■ PROBLEM REQUIREMENTS
Using the records below, give again exactly the lines from the line that contains "zlen sel.(selected) <= mi" through the line that contains "split; [by destruct", both ends included, and only those.

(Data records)
○ ○ ○ ○ ○ ○ ○

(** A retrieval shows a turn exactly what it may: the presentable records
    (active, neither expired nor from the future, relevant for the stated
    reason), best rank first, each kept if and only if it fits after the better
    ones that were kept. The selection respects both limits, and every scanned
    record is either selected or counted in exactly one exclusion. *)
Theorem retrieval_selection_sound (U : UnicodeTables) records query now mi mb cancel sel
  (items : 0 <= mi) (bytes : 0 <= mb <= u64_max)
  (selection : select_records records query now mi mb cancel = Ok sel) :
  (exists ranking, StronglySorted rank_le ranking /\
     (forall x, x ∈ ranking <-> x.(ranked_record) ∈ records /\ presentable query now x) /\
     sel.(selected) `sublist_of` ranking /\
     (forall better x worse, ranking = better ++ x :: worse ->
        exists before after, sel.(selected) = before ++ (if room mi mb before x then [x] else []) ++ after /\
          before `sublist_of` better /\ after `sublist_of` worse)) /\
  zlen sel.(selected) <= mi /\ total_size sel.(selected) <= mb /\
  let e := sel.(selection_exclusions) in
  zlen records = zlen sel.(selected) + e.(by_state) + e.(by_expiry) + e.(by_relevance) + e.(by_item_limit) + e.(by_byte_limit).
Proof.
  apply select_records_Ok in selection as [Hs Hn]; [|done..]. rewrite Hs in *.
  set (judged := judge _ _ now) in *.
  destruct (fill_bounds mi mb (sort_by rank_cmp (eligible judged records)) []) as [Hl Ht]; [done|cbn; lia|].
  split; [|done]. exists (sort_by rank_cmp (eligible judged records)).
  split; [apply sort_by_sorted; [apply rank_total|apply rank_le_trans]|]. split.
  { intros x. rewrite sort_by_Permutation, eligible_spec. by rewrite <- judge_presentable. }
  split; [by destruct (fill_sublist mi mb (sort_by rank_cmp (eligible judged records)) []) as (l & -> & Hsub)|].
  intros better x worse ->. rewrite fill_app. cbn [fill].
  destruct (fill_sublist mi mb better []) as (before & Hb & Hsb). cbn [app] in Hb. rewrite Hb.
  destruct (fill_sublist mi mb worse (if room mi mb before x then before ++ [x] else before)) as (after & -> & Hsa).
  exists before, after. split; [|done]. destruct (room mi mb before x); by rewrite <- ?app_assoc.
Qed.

○ ○ ○ ○ ○ ○ ○

■ WRITTEN SOLUTION
  zlen sel.(selected) <= mi /\ total_size sel.(selected) <= mb /\
  let e := sel.(selection_exclusions) in
  zlen records = zlen sel.(selected) + e.(by_state) + e.(by_expiry) + e.(by_relevance) + e.(by_item_limit) + e.(by_byte_limit).
Proof.
  apply select_records_Ok in selection as [Hs Hn]; [|done..]. rewrite Hs in *.
  set (judged := judge _ _ now) in *.
  destruct (fill_bounds mi mb (sort_by rank_cmp (eligible judged records)) []) as [Hl Ht]; [done|cbn; lia|].
  split; [|done]. exists (sort_by rank_cmp (eligible judged records)).
  split; [apply sort_by_sorted; [apply rank_total|apply rank_le_trans]|]. split.
  { intros x. rewrite sort_by_Permutation, eligible_spec. by rewrite <- judge_presentable. }
  split; [by destruct (fill_sublist mi mb (sort_by rank_cmp (eligible judged records)) []) as (l & -> & Hsub)|].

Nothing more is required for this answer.